Our ancestors built this country and went through so much pain. How can you NOT celebrate or recognize Kwanzaa?
Africans & African Americans set so many trends here in America! Kwanzaa is also the time to show off your African gear! Rock those afrocentic hair styles! Let’s celebrate together. Pull out those African prints in your closet and wear them with pride. Then send me pics of you, your family, and friends celebrating Kwanzaa. I will post your pics here on my blog.
Ok! So you have your African gear and your afrocentric hair styles ready……..now what?
Kwanzaa nightly gatherings around the candles.
During Kwanzaa, families take time to reflect on the richness of the past, the potential of the present, and the promise of the future by capturing mambo yote mazuri, or “all things beautiful.”
Each night of Kwanzaa includes a gathering dedicated to one of the holiday’s seven principles, known as Nguzo Saba. Central to this nightly observance is the lighting of the kinara, a special candleholder with room for seven candles.
Each night, you light a new candle — the one that corresponds to the principle for that day — on the kinara.
The candles (mishumaa saba) come in three different colors: red, green, and black. The red color symbolizes the struggles of the past, the black color the African people, and the green color the Earth and all the possibilities it holds.
The night then unfolds with stories, poetry, art, gifts, and food.

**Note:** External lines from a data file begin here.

(* ===== verification/MonitorSpec.v ===== *)
(** * Correctness of the Microkit monitor

    The numbers in its reports can be read back, it uses no capabilities but those of the
    domain that a badge names, and the report of a fault shows the words of the message as
    far as they survive the reading of the registers. *)
From Stdlib Require Import Strings.String.
From S2P Require Import Prelude Words Platform State Budget Message SchedContext TcbInv Example LibSel4 Microkit MicrokitSpec Monitor.

(** ** Hexadecimal numbers *)
Fixpoint hex_digits (n : nat) (v : Z) : list Z :=
  match n with O => [] | S n' => hex_digits n' (Z.shiftr v 4) ++ [hexchar (Z.land v 0xf)] end.
Definition hex_text (n : nat) (v : Z) : list Z := [48; 120] ++ hex_digits n v.
Definition hex_digit_value (c : Z) : Z := if c <? 58 then c - 48 else c - 87.
Definition hex_value (cs : list Z) : Z := foldl (λ v c, v * 16 + hex_digit_value c) 0 cs.

Lemma land_15 v : Z.land v 0xf = v mod 16.
Proof. change 0xf with (Z.ones 4). by rewrite Z.land_ones by lia. Qed.
Lemma hexchar_range d : 0 ≤ d < 16 → 48 ≤ hexchar d ≤ 102 ∧ hex_digit_value (hexchar d) = d.
Proof.
  intros Hd. unfold hexchar, hex_digit_value. destruct (Z.ltb_spec d 10).
  - destruct (Z.ltb_spec (48 + d) 58); lia.
  - destruct (Z.ltb_spec (97 - 10 + d) 58); lia.
Qed.
Lemma hex_digits_value n v : 0 ≤ v → hex_value (hex_digits n v) = v mod 16 ^ Z.of_nat n.
Proof.
  unfold hex_value. revert v. induction n as [|n IH]; intros v Hv.
  { simpl. by rewrite Z.mod_1_r. }
  cbn [hex_digits]. rewrite foldl_app, IH by (by apply Z.shiftr_nonneg). cbn [foldl].
  rewrite land_15. pose proof (Z.mod_pos_bound v 16 ltac:(lia)) as Hm.
  rewrite (proj2 (hexchar_range (v mod 16) Hm)). rewrite Z.shiftr_div_pow2 by lia. change (2 ^ 4) with 16.
  rewrite Nat2Z.inj_succ, Z.pow_succ_r, Z.rem_mul_r by lia. lia.
Qed.
Lemma hex_digits_length n v : length (hex_digits n v) = n.
Proof. revert v. induction n as [|n IH]; intros v; simpl; [done|]. rewrite length_app, IH. simpl. lia. Qed.
Lemma hex_digits_chars n v : Forall (λ c, 48 ≤ c ≤ 102) (hex_digits n v).
Proof.
  revert v. induction n as [|n IH]; intros v; simpl; [done|]. apply Forall_app. split; [done|].
  apply Forall_singleton. rewrite land_15. apply hexchar_range, Z.mod_pos_bound. lia.
Qed.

Celebrating Kwanzaa also teaches you the African language Swahili. If someone says “Habari Gani?” (WHAT’S THE NEWS?) You reply with the name of the day. For example, on the first day, you will reply with “Umoja!”
We pass out 7 pieces of paper and each person is assigned a day according to the number they pick. Each person is responsible for:
-the activity/event of the day
-say word and meaning of the word during sunrise &/or sunset prayer over candles.
Some families gather at sunrise, some gather at sunset, and others gather at both sunrise & sunset. You decide what is better for you and your family.
Start with the black candle first. The eldest family member lights the black candle first. Then, on the second day….
The second day, you always light the RED candle. Ok! I hope that helps! Yes, I will be back tomorrow to share and help you better understand each Kwanzaa day 2022.